◆ **What the task requires**
Within the entries below, find the portion that opens with the line containing "InvalidPointerPath (path : str)" and closes with the line containing "Record RedactionRule := mkRule". Retype that portion exactly and only.
------------------------------
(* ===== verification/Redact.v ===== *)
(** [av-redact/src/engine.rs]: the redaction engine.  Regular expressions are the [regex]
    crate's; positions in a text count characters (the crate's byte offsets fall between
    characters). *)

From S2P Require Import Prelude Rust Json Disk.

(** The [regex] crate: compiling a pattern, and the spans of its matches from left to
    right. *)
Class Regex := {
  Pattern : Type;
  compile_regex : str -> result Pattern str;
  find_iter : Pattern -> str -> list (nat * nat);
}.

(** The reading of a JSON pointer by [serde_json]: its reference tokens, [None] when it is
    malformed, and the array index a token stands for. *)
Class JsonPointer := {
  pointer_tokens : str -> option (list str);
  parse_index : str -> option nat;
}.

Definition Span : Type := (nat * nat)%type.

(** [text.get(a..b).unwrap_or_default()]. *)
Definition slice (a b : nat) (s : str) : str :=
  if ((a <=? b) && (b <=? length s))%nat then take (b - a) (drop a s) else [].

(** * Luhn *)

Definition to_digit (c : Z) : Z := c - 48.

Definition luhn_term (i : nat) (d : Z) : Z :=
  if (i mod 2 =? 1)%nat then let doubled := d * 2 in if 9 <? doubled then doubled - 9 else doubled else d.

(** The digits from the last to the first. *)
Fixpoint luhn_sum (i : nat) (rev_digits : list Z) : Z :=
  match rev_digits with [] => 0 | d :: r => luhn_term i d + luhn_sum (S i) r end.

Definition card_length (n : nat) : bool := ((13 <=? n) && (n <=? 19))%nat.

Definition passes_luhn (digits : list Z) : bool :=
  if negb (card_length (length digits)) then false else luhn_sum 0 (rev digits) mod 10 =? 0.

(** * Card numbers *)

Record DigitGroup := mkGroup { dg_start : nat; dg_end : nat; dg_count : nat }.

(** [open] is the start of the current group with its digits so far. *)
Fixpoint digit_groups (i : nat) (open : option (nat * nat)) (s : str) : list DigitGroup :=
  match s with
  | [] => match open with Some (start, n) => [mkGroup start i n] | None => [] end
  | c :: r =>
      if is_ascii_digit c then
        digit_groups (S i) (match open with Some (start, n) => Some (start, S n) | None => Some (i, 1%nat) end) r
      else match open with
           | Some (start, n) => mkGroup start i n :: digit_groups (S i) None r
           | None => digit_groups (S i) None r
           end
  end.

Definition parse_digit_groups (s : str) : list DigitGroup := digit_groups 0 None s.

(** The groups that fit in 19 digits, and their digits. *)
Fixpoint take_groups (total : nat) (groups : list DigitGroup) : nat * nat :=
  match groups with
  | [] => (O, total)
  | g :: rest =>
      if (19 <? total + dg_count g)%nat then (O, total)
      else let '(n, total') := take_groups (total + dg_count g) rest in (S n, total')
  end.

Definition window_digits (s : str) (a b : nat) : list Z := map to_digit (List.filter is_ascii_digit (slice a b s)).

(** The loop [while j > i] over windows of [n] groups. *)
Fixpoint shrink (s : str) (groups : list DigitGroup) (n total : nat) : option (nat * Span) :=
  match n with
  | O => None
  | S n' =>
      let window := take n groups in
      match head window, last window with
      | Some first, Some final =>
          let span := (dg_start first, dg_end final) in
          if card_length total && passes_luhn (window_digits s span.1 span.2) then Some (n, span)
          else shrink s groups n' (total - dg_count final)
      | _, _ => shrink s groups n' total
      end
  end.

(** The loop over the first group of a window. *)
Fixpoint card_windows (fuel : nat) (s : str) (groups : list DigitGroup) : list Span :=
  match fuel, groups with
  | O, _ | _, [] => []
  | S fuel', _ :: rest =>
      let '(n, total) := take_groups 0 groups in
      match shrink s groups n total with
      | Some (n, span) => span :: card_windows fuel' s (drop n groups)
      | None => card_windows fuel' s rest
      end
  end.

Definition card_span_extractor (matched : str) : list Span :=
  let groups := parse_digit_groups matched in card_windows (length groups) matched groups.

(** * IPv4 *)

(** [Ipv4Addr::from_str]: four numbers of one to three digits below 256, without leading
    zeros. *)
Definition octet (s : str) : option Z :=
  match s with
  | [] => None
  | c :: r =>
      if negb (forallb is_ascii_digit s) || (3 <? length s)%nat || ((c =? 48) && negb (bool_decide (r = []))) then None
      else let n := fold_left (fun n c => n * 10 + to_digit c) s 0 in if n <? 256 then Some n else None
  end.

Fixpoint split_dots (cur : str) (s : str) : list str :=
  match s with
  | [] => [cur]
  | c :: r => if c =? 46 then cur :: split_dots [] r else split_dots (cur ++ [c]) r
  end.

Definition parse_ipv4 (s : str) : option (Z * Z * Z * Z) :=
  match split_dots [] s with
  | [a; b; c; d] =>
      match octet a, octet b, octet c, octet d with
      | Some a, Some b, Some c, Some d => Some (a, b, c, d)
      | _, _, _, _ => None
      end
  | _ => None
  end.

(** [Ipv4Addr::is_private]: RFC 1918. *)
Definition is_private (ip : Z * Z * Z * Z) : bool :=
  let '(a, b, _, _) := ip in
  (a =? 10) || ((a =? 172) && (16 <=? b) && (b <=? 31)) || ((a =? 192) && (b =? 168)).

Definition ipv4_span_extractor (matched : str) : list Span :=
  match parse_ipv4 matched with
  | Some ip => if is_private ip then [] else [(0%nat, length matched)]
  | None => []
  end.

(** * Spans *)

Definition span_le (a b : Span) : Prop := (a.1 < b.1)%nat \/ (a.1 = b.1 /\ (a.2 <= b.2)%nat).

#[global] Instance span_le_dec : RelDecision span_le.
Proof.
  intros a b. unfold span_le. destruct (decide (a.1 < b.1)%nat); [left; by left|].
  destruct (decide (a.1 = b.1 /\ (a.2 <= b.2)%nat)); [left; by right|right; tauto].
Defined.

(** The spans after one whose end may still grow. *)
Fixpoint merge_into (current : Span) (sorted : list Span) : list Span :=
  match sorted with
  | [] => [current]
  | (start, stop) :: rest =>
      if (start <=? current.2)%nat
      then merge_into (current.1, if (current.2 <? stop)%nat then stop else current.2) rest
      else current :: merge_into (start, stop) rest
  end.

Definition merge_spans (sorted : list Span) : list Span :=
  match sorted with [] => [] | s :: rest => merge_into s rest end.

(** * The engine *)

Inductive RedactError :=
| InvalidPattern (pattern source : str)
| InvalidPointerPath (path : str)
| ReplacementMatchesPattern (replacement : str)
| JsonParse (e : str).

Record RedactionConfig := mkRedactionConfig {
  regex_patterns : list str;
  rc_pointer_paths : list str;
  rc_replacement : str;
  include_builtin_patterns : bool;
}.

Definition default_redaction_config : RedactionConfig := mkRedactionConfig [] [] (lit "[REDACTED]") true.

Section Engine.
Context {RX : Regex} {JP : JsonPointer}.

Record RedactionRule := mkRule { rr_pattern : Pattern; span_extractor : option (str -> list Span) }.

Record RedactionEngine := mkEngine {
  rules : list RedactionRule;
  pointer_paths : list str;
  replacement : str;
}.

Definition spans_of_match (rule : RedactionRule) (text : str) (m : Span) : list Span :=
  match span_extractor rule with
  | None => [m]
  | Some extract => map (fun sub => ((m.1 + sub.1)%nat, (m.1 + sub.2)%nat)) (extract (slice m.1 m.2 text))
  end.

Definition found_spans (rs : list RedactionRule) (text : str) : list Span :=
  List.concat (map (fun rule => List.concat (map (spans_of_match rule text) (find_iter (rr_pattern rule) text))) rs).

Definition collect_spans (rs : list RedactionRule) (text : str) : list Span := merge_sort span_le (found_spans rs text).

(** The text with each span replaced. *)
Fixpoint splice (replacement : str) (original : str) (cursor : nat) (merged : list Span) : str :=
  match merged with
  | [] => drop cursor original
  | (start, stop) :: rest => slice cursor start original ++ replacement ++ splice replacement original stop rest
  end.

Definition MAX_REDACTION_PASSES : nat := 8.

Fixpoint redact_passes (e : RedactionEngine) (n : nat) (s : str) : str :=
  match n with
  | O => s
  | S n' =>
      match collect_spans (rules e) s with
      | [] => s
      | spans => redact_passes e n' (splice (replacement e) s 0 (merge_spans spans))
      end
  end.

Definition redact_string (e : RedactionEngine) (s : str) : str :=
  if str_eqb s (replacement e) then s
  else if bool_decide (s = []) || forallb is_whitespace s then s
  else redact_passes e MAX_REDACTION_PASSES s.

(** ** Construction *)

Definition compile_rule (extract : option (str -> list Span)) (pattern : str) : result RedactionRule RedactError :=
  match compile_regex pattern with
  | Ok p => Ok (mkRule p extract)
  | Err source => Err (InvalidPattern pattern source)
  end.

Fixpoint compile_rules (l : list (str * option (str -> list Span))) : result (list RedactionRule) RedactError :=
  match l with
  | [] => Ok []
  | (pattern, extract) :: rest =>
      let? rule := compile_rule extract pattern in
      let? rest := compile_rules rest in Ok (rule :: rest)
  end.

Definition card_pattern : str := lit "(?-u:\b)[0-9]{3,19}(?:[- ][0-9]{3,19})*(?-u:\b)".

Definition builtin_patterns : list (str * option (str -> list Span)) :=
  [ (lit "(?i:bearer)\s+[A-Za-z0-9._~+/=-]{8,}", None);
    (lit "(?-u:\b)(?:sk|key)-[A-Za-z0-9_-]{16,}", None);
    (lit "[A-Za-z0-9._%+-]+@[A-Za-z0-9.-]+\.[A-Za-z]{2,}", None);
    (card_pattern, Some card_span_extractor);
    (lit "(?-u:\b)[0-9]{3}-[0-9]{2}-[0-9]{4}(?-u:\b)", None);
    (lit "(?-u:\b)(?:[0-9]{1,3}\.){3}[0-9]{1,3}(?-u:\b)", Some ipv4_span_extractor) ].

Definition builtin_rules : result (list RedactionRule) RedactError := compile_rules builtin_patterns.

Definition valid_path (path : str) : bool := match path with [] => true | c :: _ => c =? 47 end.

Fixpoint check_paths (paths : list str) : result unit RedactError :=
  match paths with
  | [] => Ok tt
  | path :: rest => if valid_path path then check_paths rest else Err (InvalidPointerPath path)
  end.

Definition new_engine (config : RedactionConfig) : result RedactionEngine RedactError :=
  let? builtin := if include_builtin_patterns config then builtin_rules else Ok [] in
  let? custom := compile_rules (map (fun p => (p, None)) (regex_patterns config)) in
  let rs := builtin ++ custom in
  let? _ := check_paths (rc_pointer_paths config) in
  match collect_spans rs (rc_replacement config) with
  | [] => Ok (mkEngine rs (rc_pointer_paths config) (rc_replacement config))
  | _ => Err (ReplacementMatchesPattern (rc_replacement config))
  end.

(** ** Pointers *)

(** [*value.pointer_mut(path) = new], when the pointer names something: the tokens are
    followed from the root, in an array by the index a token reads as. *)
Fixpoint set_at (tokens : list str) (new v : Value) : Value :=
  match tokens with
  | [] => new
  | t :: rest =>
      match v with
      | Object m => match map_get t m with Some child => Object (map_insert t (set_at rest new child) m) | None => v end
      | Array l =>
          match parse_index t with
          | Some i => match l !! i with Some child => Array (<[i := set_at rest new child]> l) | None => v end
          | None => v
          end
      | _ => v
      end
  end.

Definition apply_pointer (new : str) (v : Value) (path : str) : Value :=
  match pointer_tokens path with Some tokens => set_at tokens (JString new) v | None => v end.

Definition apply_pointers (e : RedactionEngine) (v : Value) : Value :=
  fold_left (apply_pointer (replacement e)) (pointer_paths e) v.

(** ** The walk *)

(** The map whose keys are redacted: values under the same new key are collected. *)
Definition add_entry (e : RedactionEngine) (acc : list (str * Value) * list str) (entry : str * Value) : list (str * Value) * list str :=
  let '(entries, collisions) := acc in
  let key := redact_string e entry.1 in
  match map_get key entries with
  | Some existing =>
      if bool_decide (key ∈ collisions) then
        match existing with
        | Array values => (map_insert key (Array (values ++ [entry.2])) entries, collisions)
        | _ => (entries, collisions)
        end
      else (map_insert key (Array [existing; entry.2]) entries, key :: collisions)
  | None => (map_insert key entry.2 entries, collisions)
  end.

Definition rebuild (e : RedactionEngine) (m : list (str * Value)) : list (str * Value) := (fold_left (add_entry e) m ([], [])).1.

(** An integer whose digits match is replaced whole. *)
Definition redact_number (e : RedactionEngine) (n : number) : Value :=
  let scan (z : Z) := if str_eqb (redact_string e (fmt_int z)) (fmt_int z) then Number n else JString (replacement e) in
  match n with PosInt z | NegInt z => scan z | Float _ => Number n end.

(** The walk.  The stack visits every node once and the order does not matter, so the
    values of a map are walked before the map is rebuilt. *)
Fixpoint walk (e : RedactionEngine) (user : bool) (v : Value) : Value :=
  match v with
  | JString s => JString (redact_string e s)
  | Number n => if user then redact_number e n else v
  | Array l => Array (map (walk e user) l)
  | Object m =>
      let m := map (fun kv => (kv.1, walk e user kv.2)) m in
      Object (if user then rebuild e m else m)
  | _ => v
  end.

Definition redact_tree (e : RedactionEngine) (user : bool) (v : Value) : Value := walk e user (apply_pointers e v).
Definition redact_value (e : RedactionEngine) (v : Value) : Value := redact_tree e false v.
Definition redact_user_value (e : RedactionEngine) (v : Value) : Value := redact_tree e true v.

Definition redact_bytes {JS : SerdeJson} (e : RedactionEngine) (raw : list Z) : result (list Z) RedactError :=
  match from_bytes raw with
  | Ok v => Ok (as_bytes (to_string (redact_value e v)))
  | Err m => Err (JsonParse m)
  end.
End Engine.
------------------------------
◆ **Final answer**
| InvalidPointerPath (path : str)
| ReplacementMatchesPattern (replacement : str)
| JsonParse (e : str).

Record RedactionConfig := mkRedactionConfig {
  regex_patterns : list str;
  rc_pointer_paths : list str;
  rc_replacement : str;
  include_builtin_patterns : bool;
}.

Definition default_redaction_config : RedactionConfig := mkRedactionConfig [] [] (lit "[REDACTED]") true.

Section Engine.
Context {RX : Regex} {JP : JsonPointer}.

Record RedactionRule := mkRule { rr_pattern : Pattern; span_extractor : option (str -> list Span) }.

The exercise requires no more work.